Altri lavoratori

Se non sei un lavoratore dipendente o un libero professionista, puoi comunque aderire alla previdenza complementare e costruire una pensione integrativa.

  • Se sei un collaboratore coordinato e continuativo (co.co.co.) puoi aderire a un fondo pensione negoziale, se previsto dal contratto collettivo, oppure scegliere un fondo pensione aperto o un PIP (Piano individuale pensionistico).

    Puoi destinare una parte del compenso alla previdenza complementare e, se previsto dal contratto con il committente, ricevere anche un contributo da parte di quest’ultimo. 

    L’adesione è volontaria e avviene compilando il modulo del fondo o sottoscrivendo il PIP.

     

  • Se sei un socio lavoratore di cooperative puoi partecipare a fondi collettivi dedicati, aderire a fondi aperti o sottoscrivere un PIP.

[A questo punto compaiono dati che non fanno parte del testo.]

(** X12. Applying a preset: [applyPreset] makes the preset the current
    parameter set, so that [getCurrentPreset] returns it unchanged, empties
    the particle and the ripple pool, and replaces the node pool by as many
    fresh nodes as the preset's node count; a transition in flight is not
    cancelled (its stored presets, timing and flag are untouched). *)
Theorem applyPreset_round_trip (rnd : nat -> R) (preset : PresetData)
    (a : Animation) :
  unit_interval rnd ->
  valid_camera (camera a) ->
  exists a',
    applyPreset rnd preset a = Some a'
    /\ getCurrentPreset a' = preset
    /\ particles a' = []
    /\ ripples a' = []
    /\ List.length (nodes a') = Z.to_nat (nodeCount preset)
    /\ Forall (freshNode (camera a)) (nodes a')
    /\ isTransitioning a' = isTransitioning a
    /\ fromPreset a' = fromPreset a
    /\ toPreset a' = toPreset a
    /\ transitionStartTime a' = transitionStartTime a.
Proof.
  intros Hu Hc. unfold applyPreset.
  set (a5 := clearAllRipples _).
  assert (H5 : params a5 = preset /\ camera a5 = camera a
               /\ particles a5 = [] /\ ripples a5 = []
               /\ isTransitioning a5 = isTransitioning a
               /\ fromPreset a5 = fromPreset a /\ toPreset a5 = toPreset a
               /\ transitionStartTime a5 = transitionStartTime a).
  { subst a5. unfold updateRippleVisibility, updateParticleVisibility.
    cbn [params set_params]. destruct (showParticles preset);
      cbn [params set_params clearAllParticles set_particles];
      destruct (showRipples preset); repeat split. }
  destruct H5 as (Hp & Hcam & Hpa & Hri & Ht & Hf & Hto & Hs).
  unfold recreateNodes.
  destruct (createNodes_spec rnd Hu (set_nodes [] a5))
    as (b & fresh & E & R & L & F & O);
    [cbn [camera set_nodes]; rewrite Hcam; exact Hc|].
  cbn [nodes set_nodes app camera params] in R, L, F.
  destruct (only_nodes_rng_fields _ _ O) as (Op & Ot & Os & _ & _ & Of & Oto).
  destruct (only_nodes_rng_pools _ _ O) as (Opa & Ori & _).
  cbn [params set_nodes isTransitioning transitionStartTime fromPreset
        toPreset particles ripples] in Op, Ot, Os, Of, Oto, Opa, Ori.
  exists b. split; [exact E|]. unfold getCurrentPreset.
  rewrite Op, Opa, Ori, R, L, Hp, Ot, Of, Oto, Os. rewrite Hcam in F.
  repeat split; assumption.
Qed.
Lemma watchLoop_times_out fetchPRComments clock options k : forall d st fuel,
  (pollCount st + d = k)%nat -> (1 <= d)%nat ->
  fetches st = S (pollCount st) ->
  (forall j, (pollCount st < j <= k)%nat ->
     exists rawData, fetchPRComments j = Some rawData /\
                     notIn (seenIds st) (pass rawData options) = []) ->
  (forall j, (pollCount st < j < k)%nat ->
     (roundSeconds (clock j - lastActivityTime st) < watchTimeout options)%Z) ->
  (watchTimeout options <= roundSeconds (clock k - lastActivityTime st))%Z ->
  (d <= fuel)%nat ->
  exists st',
    watchLoop fuel fetchPRComments clock options st = Some (ExitTimeout, st') /\
    pollCount st' = k /\ fetches st' = S k /\ seenIds st' = seenIds st.
Proof.
  induction d as [|d IH]; intros st fuel Hk Hd Hf Hidle Hbefore Hat Hfuel; [lia|].
  destruct fuel as [|fuel]; [lia|]. cbn [watchLoop].
  destruct (Hidle (S (pollCount st)) ltac:(lia)) as (rawData & Hraw & Hnone).
  rewrite <- Hf in Hraw. rewrite (pollOnce_idle _ _ _ _ _ Hraw Hnone). cbv zeta.
  destruct d as [|d].
  - replace (S (pollCount st)) with k by lia.
    apply Z.leb_le in Hat. rewrite Hat.
    eexists. split; [reflexivity|]. simpl. repeat split; lia.
  - assert (roundSeconds (clock (S (pollCount st)) - lastActivityTime st)
              < watchTimeout options)%Z as Hlt by (apply Hbefore; lia).
    apply Z.leb_gt in Hlt. rewrite Hlt.
    set (st1 := afterIdlePoll options
                  (roundSeconds (clock (S (pollCount st)) - lastActivityTime st)) st).
    assert (pollCount st1 + S d = k)%nat as H1 by (simpl; lia).
    assert (fetches st1 = S (pollCount st1)) as H3 by (simpl; lia).
    assert (forall j, (pollCount st1 < j <= k)%nat ->
              exists rawData, fetchPRComments j = Some rawData /\
                              notIn (seenIds st1) (pass rawData options) = []) as H4
      by (intros j Hj; apply Hidle; simpl in Hj; lia).
    assert (forall j, (pollCount st1 < j < k)%nat ->
              (roundSeconds (clock j - lastActivityTime st1) < watchTimeout options)%Z) as H5
      by (intros j Hj; apply Hbefore; simpl in Hj; lia).
    destruct (IH st1 fuel H1 ltac:(lia) H3 H4 H5 Hat ltac:(lia))
      as (st' & Hrun & Hp & Hfe & Hs).
    exists st'. auto.
Qed.

(** X19: idle time is counted from the start of the watch and never reset.
    If no poll up to the k-th brings an unseen id, and the time since the
    start, rounded to seconds, first reaches the timeout at poll k, the watch
    stops with a timeout after exactly k polls and k+1 fetches, with the seen
    set of the priming pass. *)
Theorem watch_times_out (fetchPRComments : nat -> option RawData) (clock : nat -> Z)
    (options : Options) (initial : RawData) (k fuel : nat) :
  fetchPRComments O = Some initial ->
  (1 <= k)%nat ->
  (forall j, (1 <= j <= k)%nat ->
     exists rawData, fetchPRComments j = Some rawData /\
                     notIn (idsOf (pass initial options)) (pass rawData options) = []) ->
  (forall j, (1 <= j < k)%nat ->
     (roundSeconds (clock j - clock O) < watchTimeout options)%Z) ->
  (watchTimeout options <= roundSeconds (clock k - clock O))%Z ->
  (k <= fuel)%nat ->
  exists st,
    watchForComments fuel fetchPRComments clock options = Some (ExitTimeout, st) /\
    pollCount st = k /\ fetches st = S k /\
    seenIds st = idsOf (pass initial options).
Proof.
  intros Hf Hk Hidle Hbefore Hat Hfuel.
  rewrite (watchForComments_start _ _ _ _ _ Hf).
  apply (watchLoop_times_out fetchPRComments clock options k k); simpl;
    try lia; assumption.
Qed.

Lemma watch_times_out_witness :
  exists st,
    watchForComments 10 idleFetch scenarioClock scenarioOptions = Some (ExitTimeout, st) /\
    pollCount st = 2%nat /\ fetches st = 3%nat /\
    seenIds st = idsOf (pass {| reviewComments := [makeReviewComment 1 100 None];
                                issueComments := []; reviews := [] |} scenarioOptions).
Proof.
  apply (watch_times_out idleFetch scenarioClock scenarioOptions
           {| reviewComments := [makeReviewComment 1 100 None];
              issueComments := []; reviews := [] |} 2 10).
  - reflexivity.
  - lia.
  - intros j _. eexists. split; [reflexivity|]. vm_compute. reflexivity.
  - intros j Hj. assert (j = 1%nat) as -> by lia. vm_compute. reflexivity.
  - vm_compute. discriminate.
  - lia.
Defined.

(** ** Truncation *)

Lemma newline_consumes s rest :
  match_here re_newline s = Some rest -> (length rest < length s)%nat.
Proof. apply match_here_One_length. Qed.

Lemma replace_newline s :
  replace re_newline [32%N] s = map (fun c => if isChar LF c then 32%N else c) s.
Proof.
  induction s as [|c s IH]; rewrite (replace_unfold_consuming _ newline_consumes).
  - reflexivity.
  - change (match_here re_newline (c :: s)) with (if isChar LF c then Some s else None).
    cbn [map]. destruct (isChar LF c); simpl; rewrite IH; reflexivity.
Qed.

Lemma infix_not_in {A} (x : A) pre s post : ~ In x (pre ++ s ++ post) -> ~ In x s.
Proof. intros H Hs. apply H. apply in_or_app. right. apply in_or_app. left. exact Hs. Qed.

Lemma firstn_not_in {A} (x : A) n s : ~ In x s -> ~ In x (firstn n s).
Proof.
  intros H Hx. apply H. rewrite <- (firstn_skipn n s). apply in_or_app. left. exact Hx.
Qed.

Lemma oneLine_no_newline s : ~ In LF (trim (replace re_newline [32%N] s)).
Proof.
  destruct (trim_infix (replace re_newline [32%N] s)) as (pre & post & H).
  apply (infix_not_in LF pre _ post). rewrite <- H, replace_newline.
  intros Hin. apply in_map_iff in Hin as (c & Hc & _).
  destruct (isChar LF c) eqn:E; [discriminate|].
  subst c. discriminate.
Qed.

    Puoi conferire al fondo il TFR maturando e aggiungere contributi propri. Talvolta la cooperativa versa una quota integrativa, in base agli accordi interni o al contratto collettivo.

     

  • Se sei un lavoratore domestico (come colf, badanti, baby-sitter) puoi aderire individualmente a un fondo aperto o a un PIP, versando i tuoi contributi personali. 
    Se concordato, il datore di lavoro può aggiungere un contributo integrativo. 
    L’adesione avviene liberamente, senza vincoli di importo o frequenza dei versamenti.

 

  • Se sei disoccupato, inoccupato o familiare a carico puoi comunque iscriverti a un fondo aperto o a un PIP, versando liberamente i tuoi contributi personali. I familiari a carico possono aderire anche a fondi negoziali e preesistenti se previsto dallo statuto del fondo.
    È anche possibile mantenere la posizione già aperta, sospendendo e poi riprendendo i versamenti quando la situazione economica lo consente.

 

In tutti questi casi, la previdenza complementare funziona come un conto personale di risparmio previdenziale, vigilato dalla COVIP, che consente di integrare la pensione pubblica.